BACKGROUND: Few data exist to guide the physical design of biocontainment units, particularly the doffing area. This can impact the contamination risk of healthcare workers (HCWs) during doffing of personal protective equipment (PPE). METHODS: In phase I of our study, we analyzed simulations of a standard patient care task with 56 trained HCWs focusing on doffing of high-level PPE. In phase II, using a rapid cycle improvement approach, we tested different balance aids and redesigned doffing area layouts with 38 students. In phase III, we tested 1 redesigned layout with an additional 10 trained HCWs. We assessed the effectiveness of design changes on improving the HCW performance (measured by occurrence and number of risky behaviors) and reducing the physical and cognitive load by comparing the results from phase I and phase III. RESULTS: The physical load was highest when participants were removing their shoe covers without any balance aid; the use of a chair required the lowest physical effort, followed by horizontal and vertical grab bars. In the revised design (phase III), the overall performance of participants improved. There was a significant decrease in the number of HCW risky behaviors (P = .004); 5 risky behaviors were eliminated and 2 others increased. There was a significant decrease in physical load when removing disposable shoe covers (P = .04), and participants reported a similar workload in the redesigned doffing layout (P = .43). CONCLUSIONS: Through optimizing the design and layout of the doffing space, we reduced risky behaviors of HCWs during doffing of high-level PPE.

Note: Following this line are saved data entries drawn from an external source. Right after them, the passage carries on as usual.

(* ===== verification/RegexpParse.v ===== *)
(** * libregexp.c: the regular expression compiler

    The constants of [REParseState] are the record [REEnv], the fields that
    change [REParseState]; both buffers share the state of the allocator.  A
    parse function is a [parser]: it answers a value and the new state, or the
    error message ([None] where the C code returns -1 without setting one).
    On an error [lre_compile] releases everything, so the error carries no state. *)

From Stdlib Require Import String Ascii.
From S2P Require Import Prelude Cutils Utf8 DynBuf CharRange UnicodeCase UnicodePropTables UnicodeProp RegexpExec RegexpLex.
#[local] Open Scope Z_scope.

Record REEnv := MkREEnv {
  buf : list Z;
  buf_end : Z;
  e_is_utf16 : bool;
  e_ignore_case : bool;
  e_dotall : bool
}.

Section Parse.
Context `{Realloc}.

Record REParseState := MkREParseState {
  byte_code : DynBuf;
  buf_ptr : Z;
  s_capture_count : Z;
  total_capture_count : Z;
  has_named_captures : Z;
  group_names : DynBuf
}.

Inductive presult (A : Type) :=
| POk (a : A) (s : REParseState)
| PErr (msg : option string).
Arguments POk {A}.
Arguments PErr {A}.

Definition parser (A : Type) : Type := REParseState -> outcome (presult A).

Definition pret {A} (a : A) : parser A := fun s => mret (POk a s).
Definition pbind {A B} (x : parser A) (k : A -> parser B) : parser B := fun s =>
  r ← x s;
  match r with POk a s => k a s | PErr msg => mret (PErr msg) end.
Notation "x <-- o ;; k" := (pbind o (fun x => k)) (at level 100, o at next level, right associativity).
Notation "' pat <-- o ;; k" := (pbind o (fun x => match x with pat => k end))
  (at level 100, pat pattern, o at next level, right associativity).

Definition re_parse_error {A} (msg : string) : parser A := fun _ => mret (PErr (Some msg)).
(** [return -1] after a failure that left no message. *)
Definition silent_error {A} : parser A := fun _ => mret (PErr None).
Definition re_parse_out_of_memory {A} : parser A := re_parse_error "out of memory".

(** Reads that do not change the state. *)
Definition lift {A} (o : outcome A) : parser A := fun s => a ← o; mret (POk a s).
Definition gets {A} (f : REParseState -> A) : parser A := fun s => mret (POk (f s) s).

Definition set_byte_code (bc : DynBuf) : parser unit := fun s =>
  mret (POk tt (MkREParseState bc (buf_ptr s) (s_capture_count s) (total_capture_count s) (has_named_captures s) (group_names s))).
Definition set_buf_ptr (p : Z) : parser unit := fun s =>
  mret (POk tt (MkREParseState (byte_code s) p (s_capture_count s) (total_capture_count s) (has_named_captures s) (group_names s))).
Definition set_capture_count (n : Z) : parser unit := fun s =>
  mret (POk tt (MkREParseState (byte_code s) (buf_ptr s) n (total_capture_count s) (has_named_captures s) (group_names s))).
Definition set_total_captures (n named : Z) : parser unit := fun s =>
  mret (POk tt (MkREParseState (byte_code s) (buf_ptr s) (s_capture_count s) n named (group_names s))).
Definition set_has_named (named : Z) : parser unit := fun s =>
  mret (POk tt (MkREParseState (byte_code s) (buf_ptr s) (s_capture_count s) (total_capture_count s) named (group_names s))).

Definition db_set_opaque (b : DynBuf) (h : heap) : DynBuf :=
  MkDynBuf (db_buf b) (db_size b) (db_allocated_size b) (db_error b) h.

(** An operation on [byte_code], with its status. *)
Definition on_code (f : DynBuf -> outcome (Z * DynBuf)) : parser Z := fun s =>
  r ← f (byte_code s); (_ <-- set_byte_code r.2 ;; pret r.1) s.

(** An operation on [group_names], with the allocator of [byte_code]; its status is ignored. *)
Definition on_names (f : DynBuf -> outcome (Z * DynBuf)) : parser unit := fun s =>
  r ← f (db_set_opaque (group_names s) (db_opaque (byte_code s)));
  let bc := db_set_opaque (byte_code s) (db_opaque r.2) in
  mret (POk tt (MkREParseState bc (buf_ptr s) (s_capture_count s) (total_capture_count s) (has_named_captures s) r.2)).

(** An operation on a character range, with the same allocator. *)
Definition on_range (f : heap -> outcome (Z * (CharRange * heap))) : parser (Z * CharRange) := fun s =>
  r ← f (db_opaque (byte_code s));
  (_ <-- set_byte_code (db_set_opaque (byte_code s) r.2.2) ;; pret (r.1, r.2.1)) s.

Definition p_cr_free (cr : CharRange) : parser unit :=
  _ <-- on_range (fun h => mret (0, (cr, cr_free cr h))) ;; pret tt.

Definition code_size : parser Z := gets (fun s => db_size (byte_code s)).

(** [s->byte_code.buf[i] = v] and [put_u32(s->byte_code.buf + i, v)]: no bound but the allocated array. *)
Definition code_set (i v : Z) : parser unit := fun s =>
  b ← aset (db_buf (byte_code s)) i (u8 v); set_byte_code (db_set_buf (byte_code s) b) s.
Definition code_put_u32 (i v : Z) : parser unit := fun s =>
  b ← put_u32 (db_buf (byte_code s)) i v; set_byte_code (db_set_buf (byte_code s) b) s.

(** ** Emission; the errors of the buffer are recorded in it *)

Definition emit (f : DynBuf -> outcome (Z * DynBuf)) : parser unit := _ <-- on_code f ;; pret tt.

Definition re_emit_op (op : REOPCodeEnum) : parser unit := emit (fun b => dbuf_putc b (reop_code op)).

Definition re_emit_op_u32 (op : REOPCodeEnum) (val : Z) : parser Z :=
  _ <-- re_emit_op op ;;
  pos <-- code_size ;;
  _ <-- emit (fun b => dbuf_put_u32 b val) ;;
  pret (s32 pos).

Definition re_emit_goto (op : REOPCodeEnum) (val : Z) : parser Z :=
  _ <-- re_emit_op op ;;
  pos <-- code_size ;;
  let pos := s32 pos in
  _ <-- emit (fun b => dbuf_put_u32 b (u32 (val - (pos + 4)))) ;;
  pret pos.

Definition re_emit_op_u8 (op : REOPCodeEnum) (val : Z) : parser unit :=
  _ <-- re_emit_op op ;; emit (fun b => dbuf_putc b val).

Definition re_emit_op_u16 (op : REOPCodeEnum) (val : Z) : parser unit :=
  _ <-- re_emit_op op ;; emit (fun b => dbuf_put_u16 b val).

(** ** Character classes *)

Context (env : REEnv) (fuel : nat).

(** [*p] *)
Definition peek (p : Z) : parser Z := lift (aget (buf env) p).

Definition re_parse_expect (p c : Z) : parser Z :=
  d <-- peek p ;;
  if negb (d =? c) then re_parse_error ("expecting '" ++ String (ascii_of_N (Z.to_N c)) "'")%string else pret (p + 1).

Definition is_unicode_char (c : Z) : bool :=
  (48 <=? c) && (c <=? 57) || (65 <=? c) && (c <=? 90) || (97 <=? c) && (c <=? 122) || (c =? 95).

(** The name characters from [p]; [None] when there are more than 63. *)
Definition property_word (p : Z) : parser (option (list Z * Z)) :=
  lift (loop (S (length (buf env))) (fun st : list Z * Z =>
    let '(q, p) := st in
    c ← aget (buf env) p;
    if is_unicode_char c then
      mret (if zlen q >=? 64 - 1 then inr None else inl (q ++ [c], p + 1))
    else mret (inr (Some (q, p)))) ([], p)).

Definition name_is (name : list Z) (s : string) : bool := bool_decide (name = c_bytes s).

(** A range built by one of the property functions, with its errors; [unknown] for -2. *)
Definition property_range (f : CharRange * heap -> outcome (Z * (CharRange * heap))) (unknown : string) : parser CharRange :=
  '(ret, cr) <-- on_range (fun h => f (cr_init, h)) ;;
  if negb (ret =? 0) then
    _ <-- p_cr_free cr ;;
    if ret =? -2 then re_parse_error unknown else re_parse_out_of_memory
  else pret cr.

Definition parse_unicode_property (p : Z) (is_inv : bool) : parser (CharRange * Z) :=
  c <-- peek p ;;
  if negb (c =? 123) then re_parse_error "expecting '{' after \p"
  else
    r <-- property_word (p + 1) ;;
    match r with
    | None => re_parse_error "unknown unicode property name"
    | Some (name, p) =>
        c <-- peek p ;;
        v <-- (if c =? 61 then property_word (p + 1) else pret (Some ([], p))) ;;
        match v with
        | None => re_parse_error "unknown unicode property value"
        | Some (value, p) =>
            c <-- peek p ;;
            if negb (c =? 125) then re_parse_error "expecting '}'"
            else
              let p := p + 1 in
              cr <-- (if name_is name "Script" || name_is name "sc" then
                        property_range (fun st => unicode_script fuel st value false) "unknown unicode script"
                      else if name_is name "Script_Extensions" || name_is name "scx" then
                        property_range (fun st => unicode_script fuel st value true) "unknown unicode script"
                      else if name_is name "General_Category" || name_is name "gc" then
                        property_range (fun st => unicode_general_category st value) "unknown unicode general category"
                      else if zlen value =? 0 then
                        '(ret, cr) <-- on_range (fun h => unicode_general_category (cr_init, h) name) ;;
                        if ret =? -1 then _ <-- p_cr_free cr ;; re_parse_out_of_memory
                        else if ret <? 0 then
                          '(ret, cr) <-- on_range (fun h => unicode_prop (cr, h) name) ;;
                          if negb (ret =? 0) then
                            _ <-- p_cr_free cr ;;
                            if ret =? -2 then re_parse_error "unknown unicode property name"
                            else re_parse_out_of_memory
                          else pret cr
                        else pret cr
                      else re_parse_error "unknown unicode property name") ;;
              if is_inv then
                '(ret, cr) <-- on_range (fun h => cr_invert (cr, h)) ;;
                if negb (ret =? 0) then _ <-- p_cr_free cr ;; silent_error else pret (cr, p)
              else pret (cr, p)
        end
    end.

(** The result of [get_class_atom]: the character (or [CLASS_RANGE_BASE]), the
    range when it is one, and the new pointer. *)
Definition class_atom : Type := Z * option CharRange * Z.

(** The label [normal_char]: [c] is the byte at [p]. *)
Definition normal_char (p c : Z) : parser class_atom :=
  if c >=? 128 then
    '(c, p) <-- lift (utf8_at (buf env) p) ;;
    if (u32 c >? 0xffff) && negb (e_is_utf16 env) then re_parse_error "malformed unicode char"
    else if s32 c <? 0 then silent_error
    else pret (c, None, p)
  else pret (c, None, p + 1).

Design strategies to improve healthcare worker safety in biocontainment units: learning from ebola preparedness.

OBJECTIVE: To identify ways that the built environment may support or disrupt safe doffing of personal protective equipment (PPE) in biocontainment units (BCU). DESIGN: We observed interactions between healthcare workers (HCWs) and the built environment during 41 simulated PPE donning and doffing exercises. SETTING: The BCUs of 4 Ebola treatment facilities and 1 high-fidelity BCU mockup.ParticipantsA total of 64 HCWs (41 doffing HCWs and 15 trained observers) participated in this study. RESULTS: In each facility, we observed how the physical environment influences risky behaviors by the HCW. The environmental design impeded communication between trained observers (TOs) and HCWs because of limited window size or visual obstructions with louvers, which allowed unobserved errors. The size and configuration of the doffing area impacted HCW adherence to protocol, and lack of clear demarcation of zones resulted in HCWs inadvertently leaving the doffing area and stepping back into the contaminated areas. Lack of standard location for items resulted in equipment and supplies frequently shifting positions. Finally, different solutions for maintaining balance while removing shoe covers (ie, chair, hand grips, and step stool) had variable success. We identified the 5 key requirements that doffing areas must achieve to support safe doffing of PPE, and we developed a matrix of proposed design strategies that can be implemented to meet those requirements. CONCLUSIONS: Simple, low-cost environmental design interventions can provide structure to support and improve HCW safety in BCUs. These interventions should be implemented in both current and future BCUs.